On 25th March 1878 he writes to Fet:
Last week, after seventeen years' absence, I went to Petersburg to purchase some land in Samára from General B....
There I met a pair of Orlóf Generals who made me shudder: it was just as though one were standing between two sets of rails with goods trains passing. To enter into the minds of these Generals, I had to recall the rare days of drunkenness I have experienced, or the days of my very earliest childhood.
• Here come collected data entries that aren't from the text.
(* ===== verification/PageUse.v ===== *)
(** * PageUse: the references of a page are its mappings

    The reference count of a page that is not a table is the number of user addresses that map
    it.  So the changes of the mappings that the system calls promise bound the changes of the
    counters, which have 16 bits. *)

From S2P Require Import Prelude Layout KState Pmap VmRefs VmInv VmOps.

(** The address of the page with entry [y] in the table of entry [x] *)
Definition page_va (x y : Z) : Z := (x * 1024 + y) * 4096.
Definition maps_to (m : memory) (d va p : Z) : bool := match vmap m d va with Some w => pgn w =? p | None => false end.
Definition uses_in (m : memory) (p d : Z) : Z := zsum (fun x => zsum (fun y => ind (maps_to m d (page_va x y) p)) ptes) upde.
Definition uses (m : memory) (D : list Z) (p : Z) : Z := zsum (uses_in m p) D.

Lemma page_va_index x y : x ∈ upde -> y ∈ ptes -> PDX (page_va x y) = x /\ PTX (page_va x y) = y /\ 0 <= page_va x y < UTOP /\ page_va x y / 4096 = x * 1024 + y.
Proof. intros Hx%elem_upde Hy%elem_ptes. unfold page_va. rewrite PDX_div, PTX_div. split_and!; dlia. Qed.
Lemma page_va_inv va : 0 <= va < UTOP -> PDX va ∈ upde /\ PTX va ∈ ptes /\ page_va (PDX va) (PTX va) / 4096 = va / 4096.
Proof. intros Hva. split; [by apply PDX_upde|]. split; [apply PTX_ptes|]. unfold page_va. rewrite PDX_div, PTX_div. dlia. Qed.

(** [vmap] looks at the page number only. *)
Lemma vmap_page_only m d va va' : 0 <= va < UTOP -> 0 <= va' < UTOP -> va' / 4096 = va / 4096 -> vmap m d va' = vmap m d va.
Proof. intros H1 H2 H. apply same_page in H as [Hx Hy]; [|done..]. unfold vmap. by rewrite Hx, Hy. Qed.

Lemma refs_uses A D m p : tbl_inv A D m -> ~ is_table m D p -> refs m D p = uses m D p.
Proof.
  intros Ht Hnt. apply zsum_ext. intros d Hd. unfold root_refs, uses_in.
  assert (d =? p = false) as -> by (apply Z.eqb_neq; intros ->; apply Hnt; by left). cbn [ind]. rewrite Z.add_0_l. apply zsum_ext. intros x Hx. unfold pde_refs.
  destruct (present (rdw m d x)) eqn:Hp.
  - assert (pgn (rdw m d x) =? p = false) as -> by (apply Z.eqb_neq; intros <-; apply Hnt; right; by exists d, x).
    cbn [ind]. rewrite Z.add_0_l. apply zsum_ext. intros y Hy. destruct (page_va_index x y Hx Hy) as (E1 & E2 & _). unfold pte_ref, maps_to, vmap. rewrite E1, E2, Hp.
    cbv zeta. by destruct (present (rdw m (pgn (rdw m d x)) y)).
  - symmetry. apply zsum_zero. intros y Hy. destruct (page_va_index x y Hx Hy) as (E1 & _). unfold maps_to, vmap. by rewrite E1, Hp.
Qed.

(** One mapping changes. *)
Lemma uses_step m m' D d va p :
  NoDup D -> d ∈ D -> 0 <= va < UTOP ->
  (forall d' va', d' ∈ D -> 0 <= va' < UTOP -> ~ (d' = d /\ va' / 4096 = va / 4096) -> vmap m' d' va' = vmap m d' va') ->
  uses m' D p = uses m D p - ind (maps_to m d va p) + ind (maps_to m' d va p).
Proof.
  intros Hn Hd Hva Hs. destruct (page_va_inv va Hva) as (Hx & Hy & Hpv). destruct (page_va_index _ _ Hx Hy) as (_ & _ & Hr & _).
  assert (Hat : forall m, maps_to m d (page_va (PDX va) (PTX va)) p = maps_to m d va p) by (intros; unfold maps_to; by rewrite (vmap_page_only _ _ va)).
  unfold uses. rewrite (zsum_update (uses_in m p) (uses_in m' p) D d Hn Hd).
  - unfold uses_in. set (f := fun m x => zsum (fun y => ind (maps_to m d (page_va x y) p)) ptes).
    change (zsum (fun x => zsum (fun y => ind (maps_to m' d (page_va x y) p)) ptes) upde) with (zsum (f m') upde).
    change (zsum (fun x => zsum (fun y => ind (maps_to m d (page_va x y) p)) ptes) upde) with (zsum (f m) upde).
    rewrite (zsum_update (f m) (f m') upde (PDX va) NoDup_upde Hx).
    + unfold f. rewrite (zsum_update (fun y => ind (maps_to m d (page_va (PDX va) y) p)) (fun y => ind (maps_to m' d (page_va (PDX va) y) p)) ptes (PTX va) NoDup_ptes Hy).
      * rewrite !Hat. lia.
      * intros y Hy' Hne. destruct (page_va_index _ _ Hx Hy') as (_ & _ & Hr' & Hi). unfold maps_to. rewrite Hs; [done|done|done|]. intros [_ E]. apply Hne.
        apply same_page in E as [_ E2]; [|done..]. destruct (page_va_index _ _ Hx Hy') as (_ & <- & _). done.
    + intros x Hx' Hne. apply zsum_ext. intros y Hy'. destruct (page_va_index _ _ Hx' Hy') as (E1 & _ & Hr' & _). unfold maps_to. rewrite Hs; [done|done|done|].
      intros [_ E]. apply Hne. apply same_page in E as [E2 _]; [|done..]. by rewrite <- E1.
  - intros d' Hd' Hne. apply zsum_ext. intros x Hx'. apply zsum_ext. intros y Hy'. destruct (page_va_index _ _ Hx' Hy') as (_ & _ & Hr' & _).
    unfold maps_to. rewrite Hs; [done|done|done|]. by intros [E _].
Qed.

Lemma uses_nonneg m D p : 0 <= uses m D p.
Proof. apply zsum_nonneg. intros d _. apply zsum_nonneg. intros x _. apply zsum_nonneg. intros y _. apply ind_range. Qed.
Lemma uses_in_le m D p d : d ∈ D -> uses_in m p d <= uses m D p.
Proof.
  intros Hd. apply zsum_elem_le; [|done]. intros d' _. apply zsum_nonneg. intros x _. apply zsum_nonneg. intros y _. apply ind_range.
Qed.

Lemma uses_perm m D D' p : D ≡ₚ D' -> uses m D p = uses m D' p.
Proof. apply zsum_perm. Qed.
Lemma uses_cons m d D p : uses m (d :: D) p = uses_in m p d + uses m D p.
Proof. done. Qed.

(** The same mappings, the same count *)
Lemma uses_same m m' D p : (forall d va, d ∈ D -> 0 <= va < UTOP -> vmap m' d va = vmap m d va) -> uses m' D p = uses m D p.
Proof.
  intros H. apply zsum_ext. intros d Hd. apply zsum_ext. intros x Hx. apply zsum_ext. intros y Hy. destruct (page_va_index _ _ Hx Hy) as (_ & _ & Hr & _).
  unfold maps_to. by rewrite H.
Qed.

(** The addresses below page number [n] that map [p] *)
Definition uses_below (m : memory) (d p n : Z) : Z :=
  zsum (fun x => zsum (fun y => if x * 1024 + y <? n then ind (maps_to m d (page_va x y) p) else 0) ptes) upde.

Lemma zsum_le {B} (f g : B -> Z) l : (forall x, x ∈ l -> f x <= g x) -> zsum f l <= zsum g l.
Proof.
  induction l as [|a l IH]; intros H; cbn [zsum]; [lia|]. assert (f a <= g a) by (apply H; left). assert (zsum f l <= zsum g l) by (apply IH; intros; apply H; by right). lia.
Qed.

Lemma uses_below_le m D d p n : d ∈ D -> uses_below m d p n <= uses m D p.
Proof.
  intros Hd. etransitivity; [|by apply (uses_in_le m D p d)]. apply zsum_le. intros x _. apply zsum_le. intros y _. destruct (_ <? n); [lia|apply ind_range].
Qed.
Lemma uses_below_0 m d p : uses_below m d p 0 = 0.
Proof.
  apply zsum_zero. intros x Hx%elem_upde. apply zsum_zero. intros y Hy%elem_ptes. by rewrite (proj2 (Z.ltb_ge _ _)) by lia.
Qed.
Lemma uses_below_S m d p n :
  0 <= n -> n * 4096 < UTOP -> uses_below m d p (n + 1) = uses_below m d p n + ind (maps_to m d (n * 4096) p).
Proof.
  intros H0 Hn. assert (Hva : 0 <= n * 4096 < UTOP) by lia. destruct (page_va_inv _ Hva) as (Hx & Hy & Hpv). rewrite Z.div_mul in Hpv by lia.
  destruct (page_va_index _ _ Hx Hy) as (_ & _ & Hr & Hi). rewrite Hi in Hpv. set (x0 := PDX (n * 4096)) in *. set (y0 := PTX (n * 4096)) in *.
  assert (Hpos : page_va x0 y0 = n * 4096) by (unfold page_va; lia). unfold uses_below.
  set (f := fun n x => zsum (fun y => if x * 1024 + y <? n then ind (maps_to m d (page_va x y) p) else 0) ptes).
  change (zsum (f (n + 1)) upde = zsum (f n) upde + ind (maps_to m d (n * 4096) p)).
  rewrite (zsum_update (f n) (f (n + 1)) upde x0 NoDup_upde Hx).
  - unfold f. rewrite (zsum_update (fun y => if x0 * 1024 + y <? n then ind (maps_to m d (page_va x0 y) p) else 0)
      (fun y => if x0 * 1024 + y <? n + 1 then ind (maps_to m d (page_va x0 y) p) else 0) ptes y0 NoDup_ptes Hy).
    + rewrite Hpos. rewrite (proj2 (Z.ltb_ge _ _)), (proj2 (Z.ltb_lt _ _)) by lia. lia.
    + intros y Hy'%elem_ptes Hne. destruct (Z.ltb_spec (x0 * 1024 + y) n), (Z.ltb_spec (x0 * 1024 + y) (n + 1)); (done || lia).
  - intros x Hx' Hne. apply zsum_ext. intros y Hy'. apply elem_ptes in Hy', Hy. apply elem_upde in Hx', Hx.
    destruct (Z.ltb_spec (x * 1024 + y) n), (Z.ltb_spec (x * 1024 + y) (n + 1)); (done || lia).
Qed.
After completing Anna Karénina Tolstoy again took up The Decembrists, which he had put aside in favour of War and Peace fourteen years before. As already mentioned, a second cousin of Tolstoy's mother, Prince S. G. Volkónsky, had been a prominent Decembrist; and Tolstoy had at his disposal a number of family diaries and journals throwing much light on the subject of that conspiracy. While in Petersburg he made personal acquaintance with some of the survivors of the movement, and also applied to the Commandant of the Petropávlof Fortress—who happened to be an officer under whom he had served in the Crimea—for permission to see the Alexis dungeons, in which the Decembrists had been confined. The Commandant received him very politely, allowed him to see over other parts of the fortress, but told him that, though any one could enter the dungeons, only three persons in the whole Empire—the Emperor, the Commandant, and the Chief of the Gendarmes—having once entered them, could again leave them.